Stored items

***

(** * Backtest simulation and scoring engine

    A shallow embedding of [runBacktest], [getForecastWithRetries] and
    [calculateAggregateScores] (services/backtestService.ts, the last part
    of src/services/geminiService.ts), together with the properties of the
    backtest loop and of the scoring engine that the design document
    states.

    Modelling conventions.
    - A JavaScript [number] is an exact rational ([Q]); [null] and
      [undefined] are [None].  [Math.sqrt] is a parameter of the
      development: no property below depends on how it rounds.  An
      ordering between a mean and its terms holds of exact means and can
      fail after rounding: none is stated.
    - A string is the sequence of the bytes of its UTF-8 encoding.
      Searching, splitting and replacing a substring work on the bytes;
      [trim] knows the encodings of the white space characters;
      [toLowerCase] changes the letters A to Z only, which the searches
      made after it cannot tell from the full conversion.
    - A [Record<string, V>] is an association list in insertion order
      (the order [Object.entries] enumerates string keys that are not
      array indices); assignment overwrites in place or appends.  Keys are
      model identifiers and model names: none is the name of a member of
      [Object.prototype].
    - A [throw] is an explicit error result.
    - The language models are oracles: a call is indexed by the tick, the
      slot of the model in the forecaster list and the attempt number, and
      receives the arguments the prompt is built from.  Every call and
      every back-off sleep is logged in a trace.  An answer is taken at
      its declared type, [ForecastResult] or [JudgeResult]: the loop is
      modelled for answers whose fields are of these types. *)

From Stdlib Require Import List String Ascii Bool Arith ZArith QArith Qminmax Lia Lqa.
From Stdlib Require Import Sorted Permutation DecimalString.
Import ListNotations.
Local Open Scope string_scope.
Local Open Scope list_scope.
Local Open Scope Q_scope.

Set Implicit Arguments.

(** ** JavaScript strings *)

Module JsString.

(** [String.prototype.toLowerCase] on the letters A to Z.  Lower-casing
    any other character cannot create an occurrence of the substrings
    that are searched for afterwards ('rate limit', '500', '502', '503',
    '504', 'overloaded'). *)
Definition lowerAscii (c : ascii) : ascii :=
  let n := nat_of_ascii c in
  if (65 <=? n)%nat && (n <=? 90)%nat then ascii_of_nat (n + 32) else c.

Fixpoint toLowerCase (s : string) : string :=
  match s with
  | EmptyString => EmptyString
  | String c r => String (lowerAscii c) (toLowerCase r)
  end.

(** [s.includes(sub)]. *)
Fixpoint includes (s sub : string) : bool :=
  String.prefix sub s ||
  match s with
  | EmptyString => false
  | String _ r => includes r sub
  end.

Fixpoint drop (n : nat) (s : string) : string :=
  match n, s with
  | O, _ => s
  | S k, EmptyString => EmptyString
  | S k, String _ r => drop k r
  end.

(** [s.replace(pat, '')] for a string pattern: only the first
    occurrence is removed. *)
Fixpoint removeFirst (pat s : string) : string :=
  if String.prefix pat s then drop (String.length pat) s
  else match s with
       | EmptyString => EmptyString
       | String c r => String c (removeFirst pat r)
       end.

(** A string is held as the bytes of its UTF-8 encoding.  The
    characters that [String.prototype.trim] removes are the white space
    and line terminator code points of ECMAScript: U+0009 to U+000D,
    U+0020, U+00A0, U+1680, U+2000 to U+200A, U+2028, U+2029, U+202F,
    U+205F, U+3000 and U+FEFF, here by their encodings. *)
Definition ofBytes (l : list nat) : string :=
  fold_right (fun n s => String (ascii_of_nat n) s) EmptyString l.

Definition whiteSpace : list string :=
  map ofBytes
    [[9]; [10]; [11]; [12]; [13]; [32];
     [194; 160];
     [225; 154; 128];
     [226; 128; 128]; [226; 128; 129]; [226; 128; 130]; [226; 128; 131];
     [226; 128; 132]; [226; 128; 133]; [226; 128; 134]; [226; 128; 135];
     [226; 128; 136]; [226; 128; 137]; [226; 128; 138];
     [226; 128; 168]; [226; 128; 169]; [226; 128; 175];
     [226; 129; 159];
     [227; 128; 128];
     [239; 187; 191]]%nat.

Fixpoint startsWith (w s : string) : bool :=
  match w, s with
  | EmptyString, _ => true
  | String a w', String b s' => Ascii.eqb a b && startsWith w' s'
  | String _ _, EmptyString => false
  end.

(** The number of bytes of the white space character that [s] opens
    with, 0 when it opens with none. *)
Definition spaceWidth (s : string) : nat :=
  match find (fun w => startsWith w s) whiteSpace with
  | Some w => String.length w
  | None => 0
  end.

(** Leading white space is dropped one character at a time; [fuel]
    bounds the characters left. *)
Fixpoint trimStartGo (fuel : nat) (s : string) : string :=
  match fuel with
  | O => s
  | S fuel' =>
      match spaceWidth s with
      | O => s
      | S k => trimStartGo fuel' (drop (S k) s)
      end
  end.

Definition trimStart (s : string) : string := trimStartGo (String.length s) s.

(** A string of white space only. *)
Definition isBlank (s : string) : bool :=
  match trimStart s with EmptyString => true | _ => false end.

(** Trailing white space is dropped: the longest suffix made of white
    space only collapses to the empty string. *)
Fixpoint trimEnd (s : string) : string :=
  match s with
  | EmptyString => EmptyString
  | String c r => if isBlank s then EmptyString else String c (trimEnd r)
  end.

Definition trim (s : string) : string := trimEnd (trimStart s).

(** [s.split(sep)] for a non-empty separator. *)
Fixpoint splitGo (sep s : string) (skip : nat) (acc : string) : list string :=
  match s with
  | EmptyString => [acc]
  | String c r =>
      match skip with
      | S k => splitGo sep r k acc
      | O =>
          if String.prefix sep s
          then acc :: splitGo sep r (String.length sep - 1) EmptyString
          else splitGo sep r 0 (acc ++ String c EmptyString)
      end
  end.

Definition split (sep s : string) : list string := splitGo sep s 0 EmptyString.

(** Truthiness of a string: only the empty string is falsy. *)
Definition truthy (s : string) : bool :=
  match s with EmptyString => false | _ => true end.

End JsString.

(** The bytes with which a white space character can open, and those
    with which one can close. *)
Definition opensSpace (c : ascii) : bool :=
  existsb
    (fun w => match w with String a _ => Ascii.eqb a c | EmptyString => true end)
    JsString.whiteSpace.

Fixpoint lastByte (s : string) : option ascii :=
  match s with
  | EmptyString => None
  | String c r => match lastByte r with None => Some c | found => found end
  end.

Definition closesSpace (c : ascii) : bool :=
  existsb
    (fun w => match lastByte w with Some a => Ascii.eqb a c | None => true end)
    JsString.whiteSpace.

(** ** Records used as dictionaries *)

Section Dict.
Variable V : Type.

Definition Dict := list (string * V).

Fixpoint dict_get (d : Dict) (k : string) : option V :=
  match d with
  | [] => None
  | (k', v) :: r => if String.eqb k' k then Some v else dict_get r k
  end.

(** [d[k] = v]: an existing key keeps its place. *)
Fixpoint dict_set (d : Dict) (k : string) (v : V) : Dict :=
  match d with
  | [] => [(k, v)]
  | (k', v') :: r =>
      if String.eqb k' k then (k', v) :: r else (k', v') :: dict_set r k v
  end.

***

### TASK DETAILS
Give back, word for word, only the lines above from the line holding "Fixpoint includes (s" to the line holding "[225; 154; 128];", both included.

### EXERCISE ANSWER
Fixpoint includes (s sub : string) : bool :=
  String.prefix sub s ||
  match s with
  | EmptyString => false
  | String _ r => includes r sub
  end.

Fixpoint drop (n : nat) (s : string) : string :=
  match n, s with
  | O, _ => s
  | S k, EmptyString => EmptyString
  | S k, String _ r => drop k r
  end.

(** [s.replace(pat, '')] for a string pattern: only the first
    occurrence is removed. *)
Fixpoint removeFirst (pat s : string) : string :=
  if String.prefix pat s then drop (String.length pat) s
  else match s with
       | EmptyString => EmptyString
       | String c r => String c (removeFirst pat r)
       end.

(** A string is held as the bytes of its UTF-8 encoding.  The
    characters that [String.prototype.trim] removes are the white space
    and line terminator code points of ECMAScript: U+0009 to U+000D,
    U+0020, U+00A0, U+1680, U+2000 to U+200A, U+2028, U+2029, U+202F,
    U+205F, U+3000 and U+FEFF, here by their encodings. *)
Definition ofBytes (l : list nat) : string :=
  fold_right (fun n s => String (ascii_of_nat n) s) EmptyString l.

Definition whiteSpace : list string :=
  map ofBytes
    [[9]; [10]; [11]; [12]; [13]; [32];
     [194; 160];
     [225; 154; 128];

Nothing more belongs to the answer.